Un antifascista cubano, che è cresciuto a Cuba prima di venire a vivere in Francia e che conosciamo bene, ci ha inviato le sue opinioni sulla morte di Castro.
“Una dei mie/i amiche/ci mi ha chiesto oggi di scrivere un breve post breve su quello che penso di Castro e di ciò che rappresentava per Cuba. È stufa di vedere dappertutto su FB i messaggi di persone in lutto per la sua morte. Conoscendola, ho il sospetto che la maggior parte dei suoi amici/che siano di sinistra, proprio come i miei. E sì, ho avuto anche la mia parte di messaggi disperati su come Castro era buono per Cuba e per i cubani (scritti spesso con una prosa paternalista).
Ironia della sorte, tutte/i queste/i amiche/i che piangono la fine del loro idolo sarebbero probabilmente finite/i in carcere a Cuba. Un paese dove i sindacati indipendenti ed i partiti politici sono vietati, dove i salari sono più una formalità che una realtà, dove esistono le classi sociali e le cui differenze sono in aumento ogni giorno, dove il sessismo è incoraggiato con la musica promossa dallo Stato allo scopo di deviare i giovani dai problemi reali, dove i neri vengono fermati dalla polizia molto più rispetto ai bianchi, dove i turisti che non sono in grado di trovare un uomo o una donna in Europa si comprano un/a partner esotica/o sul lato opposto dell’oceano… non è un paese comunista. È una forma molto concentrata del capitalismo, che ora sarà disponibile per il business degli Stati Uniti, dopo anni di sacrifici e di antimperialiste/i morte/i.
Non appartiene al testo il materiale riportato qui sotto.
Definition processes_pending_events_to_processed : bool :=
  asserted (
    '(ids, db) ← seed 10;
    w ← start worker_a (config 4);
    '(w, db) ← steps (batch 100 3 ++ batch 110 3 ++ batch 120 1 ++ idle_stop 130) w db;
    r ← report w;
    Some (assert_eq (status_counts db) (0, 0, 10)
      && assert_eq (rep_processed r, rep_failed r, rep_lost_claims r) (10, 0, 0)
      && forallb (λ id, assert_eq (attempts db id) 1) ids)).

(** While every slot is blocked at the gate the loop can neither poll nor claim. *)
Definition never_claims_or_processes_more_than_concurrency : bool :=
  asserted (
    '(ids, db) ← seed 20;
    w ← start worker_a (config 4);
    '(w, (db, processor)) ← gated_claims 100 4 w (db, gated_start gated_new);
    processor ← gated_step (G_wait 4) processor;
    let blocked := bool_decide (steps [A_sleep] w db = None)
      && forallb (λ i, bool_decide (steps [A_join i] w db = None)) (seq 0 4)
      && all_gated processor in
    let started := gp_started (gr_proc processor) in
    let before := status_counts db in
    processor ← gated_step (G_release 20) processor;
    '(w, world) ← gated_finish 150 (joins 3) w (db, processor);
    '(w, (db, processor)) ← gated_batches 3 [200; 210; 220; 230] w world;
    let counts := status_counts db in
    '(w, db) ← steps (idle_stop 240) w db;
    r ← report w;
    Some (blocked && assert_eq started 4 && assert_eq before (16, 4, 0)
      && assert_eq counts (0, 0, 20) && assert_eq (rep_processed r) 20
      && assert_eq (gp_max_observed (gr_proc processor)) 4)).

Definition shutdown_stops_claiming_and_finishes_active_events : bool :=
  asserted (
    '(ids, db) ← seed 6;
    w ← start worker_a (config 2);
    '(w, (db, processor)) ← gated_claims 100 2 w (db, gated_start gated_new);
    processor ← gated_step (G_wait 2) processor;
    '(w, db) ← steps [A_shutdown] w db;
    processor ← gated_step (G_release 2) processor;
    '(w, (db, processor)) ← gated_finish 110 [A_drain 0; A_drain 0] w (db, processor);
    '(w, db) ← steps [A_drained] w db;
    r ← report w;
    Some (assert_eq (rep_processed r, rep_timed_out r, rep_abandoned r) (2, false, 0)
      && assert_eq (status_counts db) (4, 0, 2))).

(** The processor of the first worker is never released, so its calls stay at the gate
    until the time is up and their tasks are aborted. *)
Definition abandoned_claims_are_recovered_by_another_worker_after_lease_expiry : bool :=
  let short_shutdown := mkWorkerRuntimeConfig 2 (from_millis 10) (ConfigTests.from_secs 30)
    (from_millis 100) in
  asserted (
    '(ids, db) ← seed 3;
    a ← start worker_a short_shutdown;
    '(a, (db, stuck)) ← gated_claims 100 2 a (db, gated_start gated_new);
    stuck ← gated_step (G_wait 2) stuck;
    let hung := all_gated stuck in
    '(a, db) ← steps [A_shutdown; A_timeout; A_abort 0 None; A_abort 0 None; A_stopped] a db;
    ra ← report a;
    let counts := status_counts db in
    let abandoned := filter (λ id, bool_decide ((lc_status <$> lifecycle 0 id db) = Some (lit "PROCESSING")) = true) ids in
    let owned := forallb (λ id, bool_decide ((lifecycle 0 id db ≫= lc_owner) = Some (WorkerId_as_uuid worker_a))) abandoned in
    db ← foldl (λ odb id, odb ≫= expire_lease 2000000 id) (Some db) abandoned;
    b ← start worker_b (config 2);
    '(b, db) ← steps (batch 2000000 1 ++ batch 2000010 0) b db;
    let recovered := status_counts db in
    '(b, db) ← steps (idle_stop 2000020) b db;
    rb ← report b;
    Some (hung && rep_timed_out ra && assert_eq (rep_abandoned ra) 2 && assert_eq counts (1, 2, 0)
      && owned && assert_eq recovered (0, 0, 3) && assert_eq (rep_processed rb) 3
      && forallb (λ id, assert_eq (attempts db id) (if bool_decide (id ∈ abandoned) then 2 else 1)) ids)).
Poi, la sanità pubblica e l’istruzione non sono di buona qualità. Sono soltanto gratuite. Erano di buona qualità, ma tanti anni senza pagare insegnanti e medici, così come l’ossessione di sviluppare esclusivamente il turismo, hanno distrutto quelli erano due dei più grandi successi di Cuba. Di Cuba, non di Castro.
In quanto ex bambino asmatico, non dimenticherò mai le infermiere che mi hanno curato in una piccola clinica, anche nel cuore della notte, a L’Avana. Non mi hanno mai chiesto soldi, nemmeno il mio nome o l’indirizzo. Mi hanno semplicemente offerto il loro sorriso benevolo. Più tardi, crescendo, ho capito le difficoltà dell’età adulta in un paese del Terzo Mondo. I risultati in materia di sanità e di istruzione sono dovuti alle/agli lavoratrici/ori sottopagate/i. Non allo Stato. Non a Castro.
La rivoluzione cubana è stata una rivoluzione popolare. È iniziata come il rovesciamento riformista di un dittatore, prima di venire impossessata da una piccola élite (nuovamente creatasi). È diventata quindi Castrista, non comunista.
D’altra parte, anticipando coloro che diranno che Cuba adesso diventerà libera e prospera, vorrei ricordare loro gli innumerevoli decessi precoci dei bambini in tutto il mondo a causa della fame (secondo gli studi del Programma alimentare delle Nazioni Unite, tutta l’umanità può essere nutrita) e per malattie curabili. Questo anche nei paesi “liberi”. Gli ricorderò che la democrazia non consiste soltanto nella possibilità di esprimere apertamente le proprie opinioni (senza che il potere intervenga): consiste nel potere farsi carico della propria vita e questo implica programmi di sicurezza sociale, nonché di buoni sistemi sanitari e di educazione pubblica. Le stesse cose che la destra e la sinistra “moderata” attaccano anno dopo anno, riforma dopo riforma. Vale a dire, le stesse persone che oggi invitano Cuba ad essere libera… proprio come Haiti e la sua popolazione impoverita, immagino.
La libertà e l’uguaglianza restano gli obiettivi dell’umanità. Essi non esistono a Cuba, proprio come non esistono in Francia, negli Stati Uniti, in Spagna od in qualsiasi altro luogo nel mondo. Questi obiettivi sono ancora raggiungibili, ma non hanno bisogno di leader per ottenerli, a prescindere dalla loro “grandezza”. Non vi è alcun superuomo. Possiamo contare solo su noi stessi.
Traduzione di Enrico Voccia
NOTE
Il testo è stato originariamente pubblicato sulla pagina FB di Ras l’Front Le Havre il 28 novembre 2016.